Bisphosphonate Use in Acute Spinal Cord Injury: A Focused Systematic Review on Zoledronic Acid.

Spinal cord injury (SCI) causes significant bone loss as a long-term complication, increasing fracture risk and healthcare costs. Bisphosphonates are widely studied for mitigating bone loss since they can prevent fractures and preserve rehabilitation potential in acute SCI patients. Zoledronic acid, in particular, stands out due to its high potency, dosing convenience, and better patient adherence.
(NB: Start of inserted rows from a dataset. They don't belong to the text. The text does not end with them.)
(* ===== verification/Prelude.v ===== *)
(** * girth: a verification development

    girth (src/) moves one object over UDP between two hosts, reliably and at a paced rate,
    under a TCP control connection.  A client opens the control connection, sends a Hello
    (push or pull, name, sizes, rates, key share, proof) and gets an Ack; then a sender and a
    receiver run the data plane over UDP; a final message with checksums ends the transfer.

    ** The parts and the files that model them

    - src/protocol.rs: PDU layouts, encoders, decoders, block counting.  [Protocol].
    - src/rate.rs: RTT estimator and rate controller, on IEEE binary64.  [Float64] (the
      arithmetic, on the Standard Library's SpecFloat) and [Rate].
    - src/losstracker.rs: the bitmap of received blocks and the loss scanner with its heap of
      due times.  [PQueue] (BinaryHeap of Reverse, shared with the sender) and [LossTracker].
    - src/stats.rs, src/runtime.rs, src/error.rs: counters and snapshots ([Stats]), the report
      lines, the summary and the reporter thread ([Report], on the number formats and the
      reading of key=value lines in [Text]), live controls and the shared handle, whose calls
      are sequences of single accesses ([Runtime]), error classes ([Errors]).
    - src/log.rs, src/util.rs: the process-wide logger, the pacing sleep, the trace line.
      [Helpers].
    - src/io.rs: the traits BlockSource and BlockSink as classes with laws, the in-memory and
      file-backed implementations as instances, a file sink over the answers of its device.
      [BlockIO]; the positional file loops of src/sys/mod.rs are in [SysFile].
    - src/crypto.rs, src/auth.rs: nonces, sealing, negotiation, key agreement ([Crypto]); the
      transcripts and their MACs ([Auth]).
    - src/control.rs: messages, framing, parameters ([Control]); the messages as JSON objects,
      under the attributes of the structs ([Messages]).
    - src/sys: socket addresses in memory ([Net], [SockAddr]); the batched and one-by-one UDP
      backends of linux.rs and portable.rs ([Udp]); the registered-I/O engine of rio.rs
      ([Rio]), its completion event and its handles ([RioNotify]); creating sockets, opening
      and preallocating files, the termination flag ([Os]).  What a backend promises the data plane is a class with laws ([Batching],
      [Receiving]); each backend is an instance.
    - src/sender.rs: retransmit queue, PDU building, prefetching, ticks, the pacing loop, the
      feedback thread, waiting for the peer ([Sender]); its threads with the pooled buffers
      they exchange as an interleaved step relation ([SenderSys]).
    - src/receiver.rs: set-up, the stages of a packet, the flusher's writes, the stages of a
      feedback iteration ([Receiver]); its workers, its flusher, its feedback thread and the
      thread of [run] with its joins as one interleaved step relation, with executable
      schedules ([ReceiverSys]); what [run] does around them and what it returns: START, the
      feedback cadence, writeback, the result ([Run]).
    - The composition of the two ends, [EndToEnd], and of their concurrent systems,
      [Systems]; the repair of losses by rounds of feedback and retransmission, [Repair]; the
      loops over the socket backends, [DataPath].
    - src/transfer.rs: names, limits, warm starts, sessions ([Transfer]); opening served
      objects without following links ([Served]); the server's
      connection handler, both request handlers and both client cores as traces of effects
      over an environment ([Handlers]); the server's settings, its listener with its worker
      threads, and the client's entry points with and without a handle ([Service]); client and
      server over one exchange ([ControlPlane]).
    - src/bin/girth.rs: flags, number parsing, dispatch, the commands, the exit status.  [Cli].
    - This file: panicking computations, wrap-around integers, little-endian bytes, bounded
      buffer accesses, and the tactics and hints on them.

    ** How the code is modelled

    A function of the source is a definition of the same name where Rocq allows it.  Whatever
    can stop the process in safe Rust (an index or slice out of range, a failed clamp,
    division by zero; the release profile has panic = "abort") is the value [Panic] of
    [outcome]; fallible code returns [result].  Machine integers are [Z] with [wrap] written
    out where the source's arithmetic wraps (release arithmetic does not trap).  f64 is
    [spec_float] at precision 53.  State is a record passed explicitly; the threads of the
    sender, of the receiver and of the listener interleave between the atomic stages of their
    loop bodies; the receiver's feedback thread acts on what it read at its own earlier
    moments (the views of a [Pass]).  The clock, the
    random source, the environment variables and the answers of system calls are arguments;
    what is relied on of the kernel ([mmsg_contract], [recv_contract], [rio_contract],
    [read_contract]) is a named predicate, or a class with laws where it has state (the
    completion queue of [RioNotify], the file system of [Served]).  Crates are classes with the
    laws they document (CRC-32C, AEAD, X25519, HKDF, HMAC, JSON text, base64, socket2), each with a concrete instance the
    witnesses run on.

    ** What the theorems show

    - The transfer.  On any network that delivers the sender's datagrams in any order, with
      loss and repetition, mixed with anything the checks refuse, and for any interleaving of
      the threads of both ends: what is flushed is the source, done means the sink is the source
      ([systems_integrity], [end_to_end_integrity], [receiver_no_block_lost]); the sender's
      threads account for every pooled buffer and announce FIN only after the whole file
      ([sender_threads_sound]); when every block arrives the transfer completes
      ([end_to_end_delivery]), and a run that gets it there exists ([systems_complete]); when
      the first pass is lost, in part or but for the FIN, rounds of NACKs and retransmissions
      complete it, whatever is lost of them, after as many fruitful rounds as there are blocks
      ([lossy_transfer_completes]); a receiver's run that returns success has every block, and
      has stored the file if it was not stopped ([run_ok_stored]); a pull's START gets through
      if any copy does ([start_bootstraps]).  These theorems are about a sink whose calls
      succeed ([BlockSinkLaws]); [write_error_blocks_completion] and the theorems that no
      datagram panics an end are about any sink.
    - The ends.  The sender's PDUs carry the blocks they name, in bounded batches,
      retransmissions first; feedback is acted on only from the peer and only within the
      configured rate; no datagram panics either end; the loss scanner requests exactly the
      missing blocks that are due.
    - The backends.  What a batch puts on the wire and what a worker sees are the datagrams, in
      order, whatever the kernel splits or refuses; the Windows slot pool never leaks and is
      never read while the kernel owns it; no wake-up of its harvester is lost
      ([rio_no_lost_wakeup]).
    - The control plane.  The handshake makes two matching ends; effects are gated by
      authentication; served paths stay in the directory and
      links are not followed ([served_never_follows]); the messages survive the wire, unknown
      fields ignored ([control_messages_roundtrip]); success means that the checksum a sink
      reports is the announced one;
      limits are exact; the listener serves at most the configured number of connections; a
      caller's handle is settled with the call's result.
    - The command line.  [parse] is the flag grammar; a server without a token needs the
      explicit flag, one with a token serves nobody without it ([cli_server_guarded]).
    - Status.  The report lines parse back ([report_line_parses]), the reporter accounts for
      every byte once and is on time ([reporter_accounts]); the first logger wins; the pacing
      sleep neither undersleeps nor spins longer than its tail ([precise_sleep_bounds]).
    - Codecs, rates, crypto: round trips, ranges in spite of rounding, nonce uniqueness, what
      the proofs bind.
    - Where the code does not do what it means to, the theorem states what it does:
      [low_ceiling_aborts], [write_error_blocks_completion], [session_connect_error_unmarked],
      [stopped_run_unwritten], [client_mac_nul_ambiguous], [rio_feedback_cut],
      [failed_setup_leaks], [wrapped_nack_resent].

    ** Bounds and fuel

    Loops that are not structural take fuel, and their results are proved for enough of it:
    [batch_loop] gets the queue length plus the batch size plus one, [collect_loop] one step
    per heap entry, [flush_pass] one per block, [crc_loop] one per MiB; a theorem about such a
    loop states that it returns.  Loops over system calls take the list of answers as fuel;
    their theorems say how many answers are enough.

    ** What is not modelled

    Thread creation, the text of the log messages and where the trace calls stand
    (no effect on a transfer); the writeback hint sync_file_range (its ranges are modelled, it
    has no effect a program can observe); socket timeouts of the control connection; the texts
    the command line prints; the key generation, randomness and CPU detection of the system,
    which are arguments; unwinding, since the release profile aborts on a panic. *)

From Stdlib Require Export Strings.Byte.
From stdpp Require Export prelude gmap strings.
Set Default Proof Using "Type".
Open Scope Z_scope.
Coercion Z.of_nat : nat >-> Z.

(** ** Panicking computations

    Safe Rust stops the process when an index or a slice bound is out of range
    ([panic = "abort"] in the release profile).  A computation that can do so
    returns an [outcome]; a value is [Done], the stop is [Panic]. *)

Inductive outcome (A : Type) : Type :=
| Done (a : A)
| Panic.
Arguments Done {A} a.
Arguments Panic {A}.

Global Instance outcome_ret : MRet outcome := @Done.
Global Instance outcome_bind : MBind outcome := λ A B f m,
  match m with Done a => f a | Panic => Panic end.
Global Instance outcome_fmap : FMap outcome := λ A B f m,
  match m with Done a => Done (f a) | Panic => Panic end.

Definition is_done {A} (m : outcome A) : Prop := ∃ a, m = Done a.

Lemma Done_inj {A} (a b : A) : Done a = Done b → a = b.
Proof. congruence. Qed.
(* ===== verification/Float64.v ===== *)
(** * IEEE 754 binary64

    The [f64] arithmetic the rate and RTT code uses, on the Standard Library's
    executable specification of binary floating point ([SpecFloat], precision 53,
    maximal exponent 1024): round to nearest even, signed zeros, infinities and NaN,
    with Rust's saturating casts and its panicking [clamp].

    A finite value is read through [f64_num], its exact numerator over [2^1074]:
    comparisons of valid floats are comparisons of these integers. *)

From Corelib Require Export SpecFloat.
From S2P Require Import Prelude.

Create HintDb f64.

Definition f64 : Type := spec_float.

Definition f64_add : f64 → f64 → f64 := SFadd 53 1024.
Definition f64_sub : f64 → f64 → f64 := SFsub 53 1024.
Definition f64_mul : f64 → f64 → f64 := SFmul 53 1024.
Definition f64_div : f64 → f64 → f64 := SFdiv 53 1024.
Definition f64_abs : f64 → f64 := SFabs.
Definition f64_lt : f64 → f64 → bool := SFltb.
Definition f64_le : f64 → f64 → bool := SFleb.
Definition f64_eq : f64 → f64 → bool := SFeqb.
Definition f64_gt (x y : f64) : bool := f64_lt y x.

(** [n as f64] for an integer [n]. *)
Definition f64_of_Z (n : Z) : f64 := binary_normalize 53 1024 n 0 false.

(** The literal [n / d] (both exact in binary64): the nearest double. *)
Definition f64_ratio (n d : Z) : f64 := f64_div (f64_of_Z n) (f64_of_Z d).

Definition f64_zero : f64 := S754_zero false.

(** [x as uN]: truncation, saturating; NaN is 0. *)
Definition f64_to_uint (w : Z) (x : f64) : Z :=
  match x with
  | S754_nan => 0
  | S754_zero _ => 0
  | S754_infinity s => if s then 0 else 2 ^ w - 1
  | S754_finite s m e => if s then 0 else Z.min (2 ^ w - 1) (Z.shiftl (Zpos m) e)
  end.
Definition f64_to_u64 : f64 → Z := f64_to_uint 64.

(** [x as i64]: truncation toward zero, saturating; NaN is 0. *)
Definition f64_to_i64 (x : f64) : Z :=
  match x with
  | S754_nan => 0
  | S754_zero _ => 0
  | S754_infinity s => if s then - 2 ^ 63 else 2 ^ 63 - 1
  | S754_finite s m e =>
      let t := Z.shiftl (Zpos m) e in
      if s then Z.max (- 2 ^ 63) (- t) else Z.min (2 ^ 63 - 1) t
  end.

Definition f64_is_nan (x : f64) : bool := match x with S754_nan => true | _ => false end.

(** [f64::max]: the other operand when one is NaN. *)
Definition f64_max (x y : f64) : f64 :=
  if f64_is_nan x then y else if f64_is_nan y then x else if f64_lt x y then y else x.

(** [x.clamp(lo, hi)]: panics unless [lo <= hi]; a NaN stays. *)
Definition f64_clamp (x lo hi : f64) : outcome f64 :=
  if f64_le lo hi then
    let x := if f64_lt x lo then lo else x in
    let x := if f64_gt x hi then hi else x in
    Done x
  else Panic.

(** ** Valid floats and their exact values *)

Definition f64_valid (x : f64) : Prop := valid_binary 53 1024 x = true.
Definition f64_finite (x : f64) : Prop :=
  match x with S754_zero _ | S754_finite _ _ _ => True | _ => False end.

Lemma f64_finite_dec x : f64_finite x ∨ ¬ f64_finite x.
Proof. destruct x; simpl; tauto. Qed.

Definition f64_num (x : f64) : Z :=
  match x with
  | S754_finite s m e => (if s then -1 else 1) * (Zpos m * 2 ^ (e + 1074))
  | _ => 0
  end.

Lemma digits2_spec p : 2 ^ (Zpos (digits2_pos p) - 1) ≤ Zpos p < 2 ^ Zpos (digits2_pos p).
Proof.
  induction p as [p IH|p IH|]; simpl digits2_pos; [..|simpl; lia].
  all: rewrite Pos2Z.inj_succ;
    replace (Z.succ (Z.pos (digits2_pos p)) - 1) with (Z.succ (Z.pos (digits2_pos p) - 1)) by lia;
    rewrite !Z.pow_succ_r by lia; lia.
Qed.

Lemma pow2_lt_inv a b : 0 ≤ b → 2 ^ a < 2 ^ b → a < b.
Proof. intros ??. by apply (Z.pow_lt_mono_r_iff 2). Qed.

Lemma digits2_unique p d : 2 ^ (d - 1) ≤ Zpos p < 2 ^ d → Zpos (digits2_pos p) = d.
Proof.
  intros [H1 H2]. destruct (digits2_spec p) as [H3 H4].
  assert (0 ≤ d) by (destruct (Z.neg_nonneg_cases d); [|done]; rewrite Z.pow_neg_r in H2 by lia; lia).
  pose proof (pow2_lt_inv (d - 1) (Zpos (digits2_pos p)) ltac:(lia) ltac:(lia)).
  pose proof (pow2_lt_inv (Zpos (digits2_pos p) - 1) d ltac:(lia) ltac:(lia)). lia.
Qed.

Lemma digits2_le p d : Zpos p < 2 ^ d → Zpos (digits2_pos p) ≤ d.
Proof.
  intros H2. destruct (digits2_spec p) as [H3 H4].
  assert (0 ≤ d) by (destruct (Z.neg_nonneg_cases d); [|done]; rewrite Z.pow_neg_r in H2 by lia; lia).
  pose proof (pow2_lt_inv (Zpos (digits2_pos p) - 1) d ltac:(lia) ltac:(lia)). lia.
Qed.

Lemma digits2_ge p d : 2 ^ (d - 1) ≤ Zpos p → d ≤ Zpos (digits2_pos p).
Proof.
  intros H2. destruct (digits2_spec p) as [H3 H4].
  pose proof (pow2_lt_inv (d - 1) (Zpos (digits2_pos p)) ltac:(lia) ltac:(lia)). lia.
Qed.

Lemma fexp64 e : fexp 53 1024 e = Z.max (e - 53) (-1074).
Proof. done. Qed.

(** A valid finite mantissa has at most 53 bits; a normal one exactly 53. *)
Lemma valid_finite_inv s m e :
  f64_valid (S754_finite s m e) →
  -1074 ≤ e ≤ 971 ∧ Zpos m < 2 ^ 53 ∧ (e = -1074 ∨ 2 ^ 52 ≤ Zpos m).
Proof.
  unfold f64_valid. simpl. unfold bounded, canonical_mantissa. rewrite fexp64.
  rewrite andb_true_iff, Z.eqb_eq, Z.leb_le. intros [H1 H2].
  destruct (digits2_spec m) as [H3 H4].
  assert (Zpos (digits2_pos m) ≤ 53) as Hd by lia.
  split; [lia|]. split.
  - eapply Z.lt_le_trans; [done|]. by apply Z.pow_le_mono_r.
  - destruct (decide (e = -1074)); [by left|right].
    replace 52 with (Zpos (digits2_pos m) - 1) by lia. done.
Qed.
This review aims to evaluate the efficacy of bisphosphonates, particularly zoledronic acid, in mitigating bone loss in acute SCI. A systematic review was conducted following the Preferred Reporting Items for Systematic Reviews and Meta-Analyses (PRISMA) 2020 guidelines using PubMed, ScienceDirect, PubMed Central (PMC), Google Scholar, and Cochrane Central Register of Controlled Trials (CENTRAL) databases. Studies from January 1, 2016, to December 31, 2024, on bisphosphonate use within six months of SCI were included. Randomized controlled trials using zoledronic acid as the intervention and meta-analyses or systematic reviews covering all bisphosphonates were selected based on predefined inclusion and exclusion criteria. Eight studies, comprising three meta-analyses and five randomized controlled trials with 729 participants, were selected after quality assessment using Assessment of Multiple Systematic Reviews 2 (AMSTAR 2) and a revised Cochrane risk of bias tool for randomized trials (RoB 2). Seven studies demonstrated significant bone mineral density (BMD) improvements at the total hip, four at the lumbar spine, two at the trochanter, and five at the femoral neck. Two meta-analyses performed subgroup analyses of zoledronic acid, demonstrating substantial bone loss reduction, although comparisons with other bisphosphonates were lacking. Reductions in bone resorption markers, such as C-terminal telopeptide (CTX), were observed in five studies. While zoledronic acid exhibits strong anti-resorptive effects and allows for practical intravenous administration, its limited impact on bone formation markers, such as P1NP, and inconsistent BMD improvements across skeletal sites require further investigation. Future studies should assess long-term outcomes, utilize advanced imaging techniques, and directly compare zoledronic acid with other bisphosphonates.